Par conséquent, elle estime que la dénonciation et la dissuasion doivent avoir la priorité dans l’élaboration d’une sentence. «Normalement, une peine de prison est imposée à moins de circonstances exceptionnelles. Les tribunaux doivent envoyer un message fort et clair que la maltraitance des aînés ne saurait être tolérée.»
En examinant les circonstances du crime, la juge a noté que pendant trois ans, la victime et l’employeur de l’accusée lui ont fait confiance alors qu’elle agissait envers une clientèle particulièrement vulnérable. «Deux cent quarante gestes permettent d’éluder près de 90 000 $, ce qui implique une grande turpitude morale, de la préméditation et un manque d’empathie significatif envers la plaignante déjà isolée, privée de proches et vivant une grande solitude en raison de sa situation. Atteinte d’un cancer, elle nécessitait davantage de protection, ce dont l’accusée a profité pour s’enrichir en usant de ses fonctions d’aidante en qui la victime avait entière confiance. Aucun remboursement n’est entamé, aucun don n’est versé. L’accusée a bénéficié entièrement de cet argent acquis illégalement», a résumé Sonia Rouleau, qualifiant le tout de particulièrement aggravant.
Enfin, la juge a reproché à l’accusée de n’avoir fait aucun effort pour chercher, par un cheminement thérapeutique, à comprendre pourquoi elle a agi ainsi, ni aucun effort financier pour dédommager la société.
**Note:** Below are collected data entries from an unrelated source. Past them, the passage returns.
(** *** Signal watchers *)

Lemma init_signal_handlers_run w fr :
  init_signal_handlers w fr
  = (flat_map (watcher_events w) sigs,
     inr (tt, L_sigevents (installed w) :: fr)).
Proof.
  unfold init_signal_handlers, installed, watcher_events, sigs.
  cbn [List.length seq for_each repeat flat_map map List.app].
  unfold install_handler, sigs. cbn [nth].
  destruct (evsignal_new_ok w SIGINT), (evsignal_new_ok w SIGTERM),
    (evsignal_new_ok w SIGHUP), (evsignal_new_ok w SIGUSR1),
    (evsignal_new_ok w SIGUSR2); reflexivity.
Qed.

(** C3, in the code: when the watcher of a signal cannot be installed the
    warning is written and the server goes on, but [event_add] is called
    all the same, on the null pointer: there are as many armings as
    signals, whatever was installed. *)
Theorem C3_failed_watcher_is_armed :
  forall w fr sig,
    In sig sigs ->
    evsignal_new_ok w sig = false ->
    In (Event_add None) (fst (init_signal_handlers w fr))
    /\ armings (fst (init_signal_handlers w fr)) = List.length sigs
    /\ snd (init_signal_handlers w fr)
       = inr (tt, L_sigevents (installed w) :: fr).
Proof.
  intros w fr sig Hin Hfail. rewrite init_signal_handlers_run.
  cbn [fst snd]. repeat split.
  - apply in_flat_map. exists sig. split; [assumption|].
    unfold watcher_events. rewrite Hfail. cbn. auto.
  - unfold watcher_events, sigs. cbn [flat_map].
    destruct (evsignal_new_ok w SIGINT), (evsignal_new_ok w SIGTERM),
      (evsignal_new_ok w SIGHUP), (evsignal_new_ok w SIGUSR1),
      (evsignal_new_ok w SIGUSR2); reflexivity.
Qed.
C’est d’autant plus grave que l’argent mal acquis n’était pas destiné à combler des besoins essentiels, mais se payer du luxe et des cadeaux aux proches. «Le tribunal constate aussi que son comportement actuel face à son employeur (qu’elle n’a pas informé) prouve sa priorisation de ses intérêts personnels, au détriment de l’honnêteté, la transparence et la résilience, qui prive son employeur d’un choix éclairé», ajoute la juge pour conclure que la peine de détention qui s’impose ne peut être purgée en société, mais derrière les barreaux.
À l’expiration de sa peine, Johanne Gagné ne pourra accepter d’emploi rémunéré ou bénévole qui lui permettrait d’exercer un pouvoir sur les biens ou argent d’autrui pour une période de 10 ans. Elle sera aussi soumise à une ordonnance de probation de deux ans pendant laquelle elle devra garder la paix et suivre les directives de son agent de probation en lien avec toute thérapie nécessaire. Elle ne pourra plus être préposée aux bénéficiaires auprès de personnes vulnérables.
L’accusée a écouté le prononcé de sa peine sans manifester d’émotion et est sortie menottée de la salle de cour.